Commentary: Alaska cannot afford to sit out this war

The state of Alaska, Congress and the president, individual companies and people do not all have the same capabilities and authority to show their disgust and dismay at Russia’s unprovoked, murderous attack on Ukraine, a sovereign nation at war with no one until Russian President Vladimir Putin decided he had to prove that he is the toughest, meanest kid on the planet.

But everyone needs to do something.

The world has suffered far too many deaths, ruined countries, poverty and famine due to wars over the centuries to sit by and watch more of the same. By 2022, we should be better than that. But, sadly, with the likes of Putin and other dangerous, corrupt egos in power, the killings continue, the shelling and missile strikes continue, the disregard for human rights and free elections continue.
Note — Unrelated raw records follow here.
(** C2 (amended). Decoding a status error byte never hands a fault to the
    caller: the decorator around [__log_excep] catches what the loop
    raises. A zero byte returns [True] and leaves no trace. For a nonzero
    byte whose lowest set bit is among bits 0 to 6, the fault of that bit
    (input-voltage, angle-limit, overheating, range, checksum, overload,
    instruction, in bit order) is written to the debug log, the two
    lines of the decorator are printed and the call returns [None]. *)
Theorem log_excep_decoding (err : Z) (w : world) :
  0 <= err < 256 ->
  surfaced (Dynamixel.__log_excep err w) = None
  /\ (err = 0 -> Dynamixel.__log_excep err w = (Ok VTrue, w))
  /\ (forall (k : nat) (cls : exn),
        lowest_set_bit err k -> Dynamixel.err_lst !! k = Some cls ->
        Dynamixel.__log_excep err w
        = (Ok VNone, caught (log_line cls "__log_excep" w))).
Proof.
  intros [Hlo _]. split; [apply decorated_surfaces_nothing |].
  split; [intros ->; apply log_excep_zero |].
  intros k cls Hk Hcls. by apply log_excep_lowest with (k := k).
Qed.

Lemma log_excep_decoding_witness :
  Dynamixel.__log_excep 5 quiet_world
  = (Ok VNone, caught (log_line InputVoltageError "__log_excep" quiet_world)).
Proof.
  refine (proj2 (proj2 (log_excep_decoding 5 quiet_world _)) 0%nat _ _ _).
  - lia.
  - split; [reflexivity | intros j Hj; lia].
  - reflexivity.
Defined.

(** ** The status read, exactly *)

Lemma decorated_ok {S} `{Console S} (m : M S value) (s : S) :
  exists v, fst (decorator_error_handling m s) = Ok v.
Proof.
  unfold decorator_error_handling. destruct (m s) as [[v|e] s'].
  - by exists v.
  - by exists VNone.
Qed.

Lemma lookup_4_of_six (raw : list Z) :
  (Z.of_nat (length raw) >=? 6) = true -> is_Some (raw !! 4%nat).
Proof.
  intros H. apply lookup_lt_is_Some. apply Z.geb_le in H. lia.
Qed.

(** [__read_status_pkt] always returns the bytes it obtained, whatever
    they are; it stores byte 4 of a reply of six bytes or more, and runs
    the decoder on the stored value. *)
Lemma read_status_pkt_spec (n : Z) (s : state) :
  let raw := received n (env s) in
  let e := err_after raw (self s) in
  Dynamixel.__read_status_pkt n s
  = (Ok raw,
     mkState (self (set_err e s))
             (snd (Dynamixel.__log_excep e (after_read n (env s))))).
Proof.
  intros raw e. unfold Dynamixel.__read_status_pkt.
  unfold bind at 1. unfold lift at 1, serial_read.
  change ((let* p := gets port in _) (env s))
    with (Ok raw, after_read n (env s)).
  cbv beta iota. fold raw.
  unfold bind at 1.
  assert (Hset :
    (if Z.of_nat (length raw) >=? Dynamixel.__STATUS_PACKET_BASE_LENGTH
     then match raw !! 4%nat with
          | Some e0 => modify (set_err e0)
          | None => raise IndexError
          end
     else ret ()) (mkState (self s) (after_read n (env s)))
    = (Ok tt, mkState (self (set_err e s)) (after_read n (env s)))).
  { subst e. unfold err_after, Dynamixel.__STATUS_PACKET_BASE_LENGTH.
    destruct (Z.of_nat (length raw) >=? 6) eqn:Hlen.
    - destruct (lookup_4_of_six raw Hlen) as [x Hx]. rewrite Hx. reflexivity.
    - destruct s as [[] ?]; reflexivity. }
  rewrite Hset. cbv beta iota.
  unfold bind at 1, gets at 1. cbv beta iota.
  change (err (self (mkState (self (set_err e s)) (after_read n (env s)))))
    with e.
  unfold bind at 1, lift at 1. cbv beta iota.
  change (env (mkState (self (set_err e s)) (after_read n (env s))))
    with (after_read n (env s)).
  destruct (decorated_ok (Dynamixel.__log_excep_body e)
              (after_read n (env s))) as [v Hv].
  fold (Dynamixel.__log_excep e) in Hv.
  destruct (Dynamixel.__log_excep e (after_read n (env s))) as [r w'].
  simpl in Hv. subst r. reflexivity.
Qed.
(** * Batched ARIMA (cuml/ts/arima.py): a shallow embedding and its properties

    The Python module [arima.py] is embedded function by function.  Python
    exceptions are values of [exn]; code that neither prints, nor touches the
    numpy floating-point trap mode, nor reads or writes a model object is a
    function into [res]; the rest lives in the state-and-error monad [M]. *)

From Stdlib Require Import ZArith Floats Lia.
From stdpp Require Import base list strings.

Set Default Proof Using "Type*".

(** ** Exceptions and results *)

Inductive exn : Type :=
| IndexError
| ValueError
| AssertionError
| NotImplementedError
| FloatingPointError
| ZeroDivisionError.

Inductive res (A : Type) : Type :=
| Ok (a : A)
| Err (e : exn).
Arguments Ok {A} a.
Arguments Err {A} e.

#[global] Instance res_ret : MRet res := fun A a => Ok a.
#[global] Instance res_bind : MBind res := fun A B f m =>
  match m with
  | Ok a => f a
  | Err e => Err e
  end.

(** [for i in l: s = body(i, s)], stopping at the first exception. *)
Fixpoint for_each {S : Type} (body : nat -> S -> res S) (l : list nat) (s : S)
  : res S :=
  match l with
  | [] => Ok s
  | i :: l' =>
      match body i s with
      | Ok s' => for_each body l' s'
      | Err e => Err e
      end
  end.

(** [for i in range(n)] *)
Definition for_range {S : Type} (n : nat) (body : nat -> S -> res S) (s : S)
  : res S :=
  for_each body (seq 0 n) s.

(** ** Numbers

    The arrays of the module hold numpy scalars.  The embedding is generic in
    the scalar type: [Numeric] collects the operations the module applies to
    them.  [float64] is numpy's default dtype (IEEE binary64); [int_exact] is
    an integer dtype, used where a law of exact arithmetic is needed. *)

Class Numeric (R : Type) : Type := {
  num_zero : R;
  num_one : R;
  num_add : R -> R -> R;
  num_sub : R -> R -> R;
  num_mul : R -> R -> R;
  num_div : R -> R -> R;
  num_neg : R -> R;
  num_ltb : R -> R -> bool;
  num_isnan : R -> bool;
  num_isinf : R -> bool;
  (** conversion of a Python [int] *)
  num_of_Z : Z -> R
}.

(** The two floating-point constants of the module. *)
Class FloatConsts (R : Type) : Type := {
  (** [np.finfo(np.float64).max] *)
  num_finfo_max : R;
  (** the literal [1e-9], default step [h] of [fit] *)
  num_1e_9 : R
}.

Inductive ArithOp : Type := OpAdd | OpSub | OpMul | OpDiv.

Definition apply_op {R} {NR : Numeric R} (op : ArithOp) : R -> R -> R :=
  match op with
  | OpAdd => num_add
  | OpSub => num_sub
  | OpMul => num_mul
  | OpDiv => num_div
  end.

(** Whether evaluating [op a b] signals one of the IEEE conditions numpy
    traps under [np.seterr(all='raise')] (overflow, underflow, invalid,
    divide by zero).  Which operations signal is left to the instance. *)
Class FpFlags (R : Type) : Type := {
  signals : ArithOp -> R -> R -> bool
}.

(** ** Python sequences *)

Section Sequences.
Context {A : Type}.

(** [l[a:b]] for [0 <= a] and [0 <= b]: bounds are clamped. *)
Definition py_slice (a b : nat) (l : list A) : list A :=
  take (b - a) (drop a l).

(** [l[a:]] *)
Definition py_slice_from (a : nat) (l : list A) : list A := drop a l.

(** [l[-n:]] for [n > 0]: the last [n] elements, all of [l] if shorter. *)
Definition py_last (n : nat) (l : list A) : list A :=
  drop (length l - n) l.

(** [l[i]] for [0 <= i] *)
Definition py_index (l : list A) (i : nat) : res A :=
  match l !! i with
  | Some v => Ok v
  | None => Err IndexError
  end.

(** [l[i] = v] *)
Definition np_setitem (i : nat) (v : A) (l : list A) : res (list A) :=
  if decide (i < length l) then Ok (<[i:=v]> l) else Err IndexError.

(** [l[a:b] = v] on a 1-d numpy array: [v] must have the length of the
    slice, or length one (it is then broadcast). *)
Definition np_set_slice (a b : nat) (v : list A) (l : list A)
  : res (list A) :=
  let n := length (py_slice a b l) in
  if decide (length v = n) then Ok (take a l ++ v ++ drop (a + n) l)
  else
    match v with
    | [c] => Ok (take a l ++ replicate n c ++ drop (a + n) l)
    | _ => Err ValueError
    end.

(** The indices [i, i+step, i+2*step, ...] below [len]: those of
    [l[i::step]]. *)
Definition strided_slots (i step len : nat) : list nat :=
  filter (fun k => i ≤ k ∧ (k - i) `mod` step = 0) (seq 0 len).
End Sequences.

Section Codec.
Context {R : Type} {NR : Numeric R}.

(** [np.zeros(n)] *)
Definition np_zeros (n : nat) : list R := replicate n num_zero.

(** [unpack(p, q, nb, x)], lines 341-353. *)
Definition unpack (p q nb : nat) (x : list R)
  : res (list R * list (list R) * list (list R)) :=
  let num_parameters := 1 + p + q in
  for_range nb
    (fun i '(mu, ar, ma) =>
       let xi := py_slice (i * num_parameters) ((i + 1) * num_parameters) x in
       v ← py_index xi 0;
       mu' ← np_setitem i v mu;
       Ok (mu', ar ++ [py_slice 1 (p + 1) xi], ma ++ [py_slice_from (p + 1) xi]))
    (np_zeros nb, [], []).

(** [pack(p, q, nb, mu, ar, ma)], lines 355-364. *)
Definition pack (p q nb : nat) (mu : list R) (ar ma : list (list R))
  : res (list R) :=
  let num_parameters := 1 + p + q in
  for_range nb
    (fun i x =>
       m ← py_index mu i;
       a ← py_index ar i;
       b ← py_index ma i;
       let xi := ([m] ++ a) ++ b in
       np_set_slice (i * num_parameters) ((i + 1) * num_parameters) xi x)
    (np_zeros (num_parameters * nb)).
End Codec.

(** ** Arrays, models and the world *)

(** A 2-d numpy array, stored by columns (one column per batch member);
    its shape is [(n_rows, length columns)]. *)
Record Matrix (R : Type) : Type := mkMatrix {
  n_rows : nat;
  columns : list (list R)
}.
Arguments mkMatrix {R} n_rows columns.
Arguments n_rows {R} m.
Arguments columns {R} m.

Definition n_cols {R} (m : Matrix R) : nat := length (columns m).

(** Every column of a numpy array has [n_rows] entries. *)
Definition wf_matrix {R} (m : Matrix R) : Prop :=
  Forall (fun c => length c = n_rows m) (columns m).

(** One entry of [model.order]: a tuple [(p, d, q)], or the empty list that
    [grid_search] puts into its placeholder model. *)
Inductive PyOrder : Type :=
| OrderEmpty
| OrderTuple (p : nat) (d : Z) (q : nat).

(** [class ARIMAModel], lines 13-37. *)
Record ARIMAModel (R : Type) : Type := mkARIMAModel {
  order : list PyOrder;
  mu : list R;
  ar_params : list (list R);
  ma_params : list (list R);
  y : Matrix R;
  num_samples : nat;
  num_batches : nat;
  yp : option (Matrix R);
  niter : option Z
}.
Arguments mkARIMAModel {R}.
Arguments order {R} a.
Arguments mu {R} a.
Arguments ar_params {R} a.
Arguments ma_params {R} a.
Arguments y {R} a.
Arguments num_samples {R} a.
Arguments num_batches {R} a.
Arguments yp {R} a.
Arguments niter {R} a.

(** [np.seterr(all=...)]: the process-wide floating-point trap mode. *)
Inductive FpMode : Type := FpRaise | FpWarn.

(** The numeric routines whose calls are observed. *)
Inductive Routine : Type :=
| CallArTrans
| CallMaTrans
| CallArInvTrans
| CallMaInvTrans
| CallKalmanInit
| CallKalmanFilter
| CallOptimizer
| CallCentralDiff.

#[global] Instance FpMode_eq_dec : EqDecision FpMode.
Proof. solve_decision. Defined.
#[global] Instance Routine_eq_dec : EqDecision Routine.
Proof. solve_decision. Defined.
#[global] Instance exn_eq_dec : EqDecision exn.
Proof. solve_decision. Defined.

(** The state the module acts on: the trap mode, the log of observed calls
    (each with the trap mode in force when it was made, oldest first), the
    lines printed, and the model objects (a reference is an index). *)
Record World (R : Type) : Type := mkWorld {
  fp_mode : FpMode;
  calls : list (Routine * FpMode);
  stdout : list string;
  heap : list (ARIMAModel R)
}.
Arguments mkWorld {R}.
Arguments fp_mode {R} w.
Arguments calls {R} w.
Arguments stdout {R} w.
Arguments heap {R} w.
A bigger war is not the answer. The U.S. and European nations are correct in not sending in troops and airplanes. That would only result in more deaths, emboldening Putin to escalate his killings, forcing more countries to choose sides and further dividing the world.

There is no easy way to force Putin to reconsider his deadly personal war on Ukraine. The hope is that a series of aid packages to the endangered nation and sanctions against Russia can, in time, make a difference in two ways: Helping Ukrainians survive and, cumulatively, convincing Putin that he can’t win and to accept a negotiated deal. Or maybe the sanctions will convince Russians that Putin needs to retire. Either way, pressure and aid are the best weapons to help Ukraine.

It is everyone’s responsibility to help bring that pressure to end the destruction, no matter how far from the border we live. The world is threatened when one nation decides war is an acceptable trade to gain power. And every person is threatened when innocent people are killed, and no one tries to stop it.


Stopping it means stopping all purchases of Russian products, particularly oil and natural gas that provides the bulk of income to Putin’s government. It means blocking financial transactions that allow Russia, its companies and its government, to trade goods and investments around the world. It means prohibiting Russian airlines from flying overhead and kicking Russia out of international sports competitions and anything else that the country cares about.

As for whether the Alaska Permanent Fund should sell off its investments in Russian companies, that may be a financial moot point — there are few buyers these days for those stocks and bonds. The same applies to other savings accounts and pension funds worldwide. No one can sell if there are no buyers. And even when there are buyers, the investments are worth a fraction of what they were two weeks ago.

But whether government entities can find buyers for the investments is not the point. Even if it takes days or weeks or months to unload the stocks and bonds at a loss, it’s a moral issue, not financial. Starting a war is immoral, and holding investments in a country that starts a war is wrong.

It’s our responsibility to be part of a cumulative world message to Putin. No one sanction or decision will affect the outcome. The hope is that an overwhelming reaction might make a difference, maybe. There are no abstentions.

Taking an investment loss is a price that everyone in the free world should pay as its contribution toward restoring peace and freedom. It’s a lot easier for us than giving up your life, as people are doing in Ukraine.